Collected data entries:

(* ===== verification/DecimalRoots.v ===== *)
(** * Squares and square roots of decimals

    [x ** 2] and [x.sqrt()] of Python's decimal arithmetic at precision 28.  An
    integer power is computed with three more digits and then rounded again;
    the square root is correctly rounded, half to even. *)

From Stdlib Require Import ZArith QArith Qabs Lia Lqa Bool.
From stdpp Require Import base decidable.
From S2P Require Import Prelude PyDecimal DecimalTheory.

Local Open Scope Z_scope.

(** [dfix] at another precision. *)
Definition dfix_at (p m e : Z) : dec :=
  let k := ndigits m - p in
  if k <=? 0 then mkdec m e
  else
    let r := rhe m (10 ^ k) in
    if Z.abs r =? 10 ^ p then mkdec (Z.sgn r * 10 ^ (p - 1)) (e + k + 1) else mkdec r (e + k).

Definition dsquare (x : dec) : dec :=
  if mant x =? 0 then dzero
  else let r := dfix_at (prec + 3) (mant x * mant x) (dexp x + dexp x) in dfix (mant r) (dexp r).

(** The coefficient scaled to a square of 29 digits, its exponent, the shift
    and whether the scaling lost nothing. *)
Definition sqrt_scale (x : dec) : Z * Z * Z * bool :=
  let e := dexp x / 2 in
  let c := if Z.odd (dexp x) then mant x * 10 else mant x in
  let l := if Z.odd (dexp x) then ndigits (mant x) / 2 + 1 else (ndigits (mant x) + 1) / 2 in
  let shift := prec + 1 - l in
  if 0 <=? shift then (c * 100 ^ shift, e - shift, shift, true)
  else (c / 100 ^ (- shift), e - shift, shift, c mod 100 ^ (- shift) =? 0).

Definition dsqrt (x : dec) : result dec :=
  if mant x =? 0 then Ok (mkdec 0 (dexp x / 2))
  else
    do* raise_if (mant x <? 0) InvalidOperation ;;
    let '(c, e, shift, exact) := sqrt_scale x in
    let n := Z.sqrt c in
    if exact && (n * n =? c)
    then Ok (dfix (if 0 <=? shift then n / 10 ^ shift else n * 10 ^ (- shift)) (e + shift))
    else Ok (dfix (if n mod 5 =? 0 then n + 1 else n) e).

Example sqrt_2 : dsqrt (dint 2) = Ok (mkdec 1414213562373095048801688724 (-27)).
Proof. vm_compute. reflexivity. Qed.
Example sqrt_exact : dsqrt (mkdec 225 (-4)) = Ok (mkdec 15 (-2)).
Proof. vm_compute. reflexivity. Qed.
Example square_1 : dsquare (mkdec (-15) (-1)) = mkdec 225 (-2).
Proof. vm_compute. reflexivity. Qed.

Lemma dval_sign m e : (0 <= m -> (0 <= dval (mkdec m e))%Q) /\ (0 < m -> (0 < dval (mkdec m e))%Q).
Proof.
  unfold dval; cbn [mant dexp]. pose proof (pow10_pos e). split; intros Hm.
  - apply Qmult_le_0_compat; [|lra]. change 0%Q with (inject_Z 0). rewrite <- Zle_Qle. exact Hm.
  - apply inject_Z_pos in Hm. nra.
Qed.

Lemma dval_mant_pos x : (0 < dval x)%Q -> 0 < mant x.
Proof.
  intros H. destruct (Z.lt_trichotomy 0 (mant x)) as [|[E|E]]; [assumption | |].
  - exfalso. symmetry in E. apply dval_0_iff in E. lra.
  - exfalso. assert (inject_Z (mant x) < 0)%Q by (change 0%Q with (inject_Z 0); rewrite <- Zlt_Qlt; lia).
    pose proof (pow10_pos (dexp x)). unfold dval in H. nra.
Qed.

Lemma rhe_nonneg n d : 0 <= n -> 0 < d -> 0 <= rhe n d.
Proof.
  intros Hn Hd. unfold rhe. pose proof (Z.div_pos n d Hn Hd).
  destruct (_ <? _); [lia|]. destruct (_ <? _); [lia|]. destruct (Z.even _); lia.
Qed.

Lemma dfix_nonneg m e : 0 <= m -> (0 <= dval (dfix m e))%Q.
Proof. intros Hm. apply (rounded_nonneg (dfix_rounded m e)), (proj1 (dval_sign m e) Hm). Qed.

Lemma dsquare_nonneg x : (0 <= dval (dsquare x))%Q.
Proof.
  unfold dsquare. destruct (_ =? 0); [rewrite dval_zero; lra|]. apply dfix_nonneg. unfold dfix_at.
  destruct (Z.leb_spec (ndigits (mant x * mant x) - (prec + 3)) 0); cbn [mant]; [nia|].
  assert (0 <= rhe (mant x * mant x) (10 ^ (ndigits (mant x * mant x) - (prec + 3)))).
  { apply rhe_nonneg; [nia | apply Z.pow_pos_nonneg; lia]. }
  destruct (_ =? _); cbn [mant]; [|assumption]. apply Z.mul_nonneg_nonneg; [|apply Z.pow_nonneg; lia].
  now apply Z.sgn_nonneg.
Qed.

(** The square root of a positive representable value is positive. *)
Lemma dsqrt_pos x : repr x -> (0 < dval x)%Q -> exists s, dsqrt x = Ok s /\ (0 < dval s)%Q.
Proof.
  intros Hr Hx. apply dval_mant_pos in Hx. unfold dsqrt.
  destruct (Z.eqb_spec (mant x) 0); [lia|]. destruct (Z.ltb_spec (mant x) 0); [lia|]. cbn [raise_if bind].
  assert (Hd : ndigits (mant x) <= prec) by (apply ndigits_le_repr; [unfold prec; lia | exact Hr]).
  assert (Hpos : forall m e, 0 < m -> (0 < dval (dfix m e))%Q).
  { intros m e Hm. apply (rounded_pos (dfix_rounded m e)), (proj2 (dval_sign m e) Hm). }
  unfold sqrt_scale. set (c := if Z.odd (dexp x) then mant x * 10 else mant x).
  set (l := if Z.odd (dexp x) then ndigits (mant x) / 2 + 1 else (ndigits (mant x) + 1) / 2).
  assert (Hc : 1 <= c) by (unfold c; destruct (Z.odd _); lia).
  assert (Hl : l <= 15).
  { unfold l, prec in *. destruct (Z.odd _).
    - pose proof (Z.div_le_upper_bound (ndigits (mant x)) 2 14 ltac:(lia) ltac:(lia)). lia.
    - pose proof (Z.div_le_upper_bound (ndigits (mant x) + 1) 2 15 ltac:(lia) ltac:(lia)). lia. }
  replace (0 <=? prec + 1 - l) with true by (unfold prec; symmetry; apply Z.leb_le; lia).
  set (shift := prec + 1 - l). assert (Hs : 0 < shift) by (unfold shift, prec; lia). clearbody shift.
  assert (Hp : 0 < 10 ^ shift) by (apply Z.pow_pos_nonneg; lia).
  assert (E100 : 100 ^ shift = 10 ^ shift * 10 ^ shift) by (rewrite <- Z.pow_mul_l; reflexivity).
  assert (Hn : 10 ^ shift <= Z.sqrt (c * 100 ^ shift)) by (apply Z.sqrt_le_square; rewrite ?E100; nia).
  cbn [andb]. destruct (Z.eqb_spec (Z.sqrt (c * 100 ^ shift) * Z.sqrt (c * 100 ^ shift)) (c * 100 ^ shift)) as [E|E];
    eexists; (split; [reflexivity|]); apply Hpos.
  - rewrite (proj2 (Z.leb_le 0 shift)) by lia. apply Z.div_str_pos. lia.
  - destruct (_ =? 0); lia.
Qed.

[What is being asked] Print out every entry, keeping each one exact.

[Solution to this problem]
(* ===== verification/DecimalRoots.v ===== *)
(** * Squares and square roots of decimals

    [x ** 2] and [x.sqrt()] of Python's decimal arithmetic at precision 28.  An
    integer power is computed with three more digits and then rounded again;
    the square root is correctly rounded, half to even. *)

From Stdlib Require Import ZArith QArith Qabs Lia Lqa Bool.
From stdpp Require Import base decidable.
From S2P Require Import Prelude PyDecimal DecimalTheory.

Local Open Scope Z_scope.

(** [dfix] at another precision. *)
Definition dfix_at (p m e : Z) : dec :=
  let k := ndigits m - p in
  if k <=? 0 then mkdec m e
  else
    let r := rhe m (10 ^ k) in
    if Z.abs r =? 10 ^ p then mkdec (Z.sgn r * 10 ^ (p - 1)) (e + k + 1) else mkdec r (e + k).

Definition dsquare (x : dec) : dec :=
  if mant x =? 0 then dzero
  else let r := dfix_at (prec + 3) (mant x * mant x) (dexp x + dexp x) in dfix (mant r) (dexp r).

(** The coefficient scaled to a square of 29 digits, its exponent, the shift
    and whether the scaling lost nothing. *)
Definition sqrt_scale (x : dec) : Z * Z * Z * bool :=
  let e := dexp x / 2 in
  let c := if Z.odd (dexp x) then mant x * 10 else mant x in
  let l := if Z.odd (dexp x) then ndigits (mant x) / 2 + 1 else (ndigits (mant x) + 1) / 2 in
  let shift := prec + 1 - l in
  if 0 <=? shift then (c * 100 ^ shift, e - shift, shift, true)
  else (c / 100 ^ (- shift), e - shift, shift, c mod 100 ^ (- shift) =? 0).

Definition dsqrt (x : dec) : result dec :=
  if mant x =? 0 then Ok (mkdec 0 (dexp x / 2))
  else
    do* raise_if (mant x <? 0) InvalidOperation ;;
    let '(c, e, shift, exact) := sqrt_scale x in
    let n := Z.sqrt c in
    if exact && (n * n =? c)
    then Ok (dfix (if 0 <=? shift then n / 10 ^ shift else n * 10 ^ (- shift)) (e + shift))
    else Ok (dfix (if n mod 5 =? 0 then n + 1 else n) e).

Example sqrt_2 : dsqrt (dint 2) = Ok (mkdec 1414213562373095048801688724 (-27)).
Proof. vm_compute. reflexivity. Qed.
Example sqrt_exact : dsqrt (mkdec 225 (-4)) = Ok (mkdec 15 (-2)).
Proof. vm_compute. reflexivity. Qed.
Example square_1 : dsquare (mkdec (-15) (-1)) = mkdec 225 (-2).
Proof. vm_compute. reflexivity. Qed.

Lemma dval_sign m e : (0 <= m -> (0 <= dval (mkdec m e))%Q) /\ (0 < m -> (0 < dval (mkdec m e))%Q).
Proof.
  unfold dval; cbn [mant dexp]. pose proof (pow10_pos e). split; intros Hm.
  - apply Qmult_le_0_compat; [|lra]. change 0%Q with (inject_Z 0). rewrite <- Zle_Qle. exact Hm.
  - apply inject_Z_pos in Hm. nra.
Qed.

Lemma dval_mant_pos x : (0 < dval x)%Q -> 0 < mant x.
Proof.
  intros H. destruct (Z.lt_trichotomy 0 (mant x)) as [|[E|E]]; [assumption | |].
  - exfalso. symmetry in E. apply dval_0_iff in E. lra.
  - exfalso. assert (inject_Z (mant x) < 0)%Q by (change 0%Q with (inject_Z 0); rewrite <- Zlt_Qlt; lia).
    pose proof (pow10_pos (dexp x)). unfold dval in H. nra.
Qed.

Lemma rhe_nonneg n d : 0 <= n -> 0 < d -> 0 <= rhe n d.
Proof.
  intros Hn Hd. unfold rhe. pose proof (Z.div_pos n d Hn Hd).
  destruct (_ <? _); [lia|]. destruct (_ <? _); [lia|]. destruct (Z.even _); lia.
Qed.

Lemma dfix_nonneg m e : 0 <= m -> (0 <= dval (dfix m e))%Q.
Proof. intros Hm. apply (rounded_nonneg (dfix_rounded m e)), (proj1 (dval_sign m e) Hm). Qed.

Lemma dsquare_nonneg x : (0 <= dval (dsquare x))%Q.
Proof.
  unfold dsquare. destruct (_ =? 0); [rewrite dval_zero; lra|]. apply dfix_nonneg. unfold dfix_at.
  destruct (Z.leb_spec (ndigits (mant x * mant x) - (prec + 3)) 0); cbn [mant]; [nia|].
  assert (0 <= rhe (mant x * mant x) (10 ^ (ndigits (mant x * mant x) - (prec + 3)))).
  { apply rhe_nonneg; [nia | apply Z.pow_pos_nonneg; lia]. }
  destruct (_ =? _); cbn [mant]; [|assumption]. apply Z.mul_nonneg_nonneg; [|apply Z.pow_nonneg; lia].
  now apply Z.sgn_nonneg.
Qed.

(** The square root of a positive representable value is positive. *)
Lemma dsqrt_pos x : repr x -> (0 < dval x)%Q -> exists s, dsqrt x = Ok s /\ (0 < dval s)%Q.
Proof.
  intros Hr Hx. apply dval_mant_pos in Hx. unfold dsqrt.
  destruct (Z.eqb_spec (mant x) 0); [lia|]. destruct (Z.ltb_spec (mant x) 0); [lia|]. cbn [raise_if bind].
  assert (Hd : ndigits (mant x) <= prec) by (apply ndigits_le_repr; [unfold prec; lia | exact Hr]).
  assert (Hpos : forall m e, 0 < m -> (0 < dval (dfix m e))%Q).
  { intros m e Hm. apply (rounded_pos (dfix_rounded m e)), (proj2 (dval_sign m e) Hm). }
  unfold sqrt_scale. set (c := if Z.odd (dexp x) then mant x * 10 else mant x).
  set (l := if Z.odd (dexp x) then ndigits (mant x) / 2 + 1 else (ndigits (mant x) + 1) / 2).
  assert (Hc : 1 <= c) by (unfold c; destruct (Z.odd _); lia).
  assert (Hl : l <= 15).
  { unfold l, prec in *. destruct (Z.odd _).
    - pose proof (Z.div_le_upper_bound (ndigits (mant x)) 2 14 ltac:(lia) ltac:(lia)). lia.
    - pose proof (Z.div_le_upper_bound (ndigits (mant x) + 1) 2 15 ltac:(lia) ltac:(lia)). lia. }
  replace (0 <=? prec + 1 - l) with true by (unfold prec; symmetry; apply Z.leb_le; lia).
  set (shift := prec + 1 - l). assert (Hs : 0 < shift) by (unfold shift, prec; lia). clearbody shift.
  assert (Hp : 0 < 10 ^ shift) by (apply Z.pow_pos_nonneg; lia).
  assert (E100 : 100 ^ shift = 10 ^ shift * 10 ^ shift) by (rewrite <- Z.pow_mul_l; reflexivity).
  assert (Hn : 10 ^ shift <= Z.sqrt (c * 100 ^ shift)) by (apply Z.sqrt_le_square; rewrite ?E100; nia).
  cbn [andb]. destruct (Z.eqb_spec (Z.sqrt (c * 100 ^ shift) * Z.sqrt (c * 100 ^ shift)) (c * 100 ^ shift)) as [E|E];
    eexists; (split; [reflexivity|]); apply Hpos.
  - rewrite (proj2 (Z.leb_le 0 shift)) by lia. apply Z.div_str_pos. lia.
  - destruct (_ =? 0); lia.
Qed.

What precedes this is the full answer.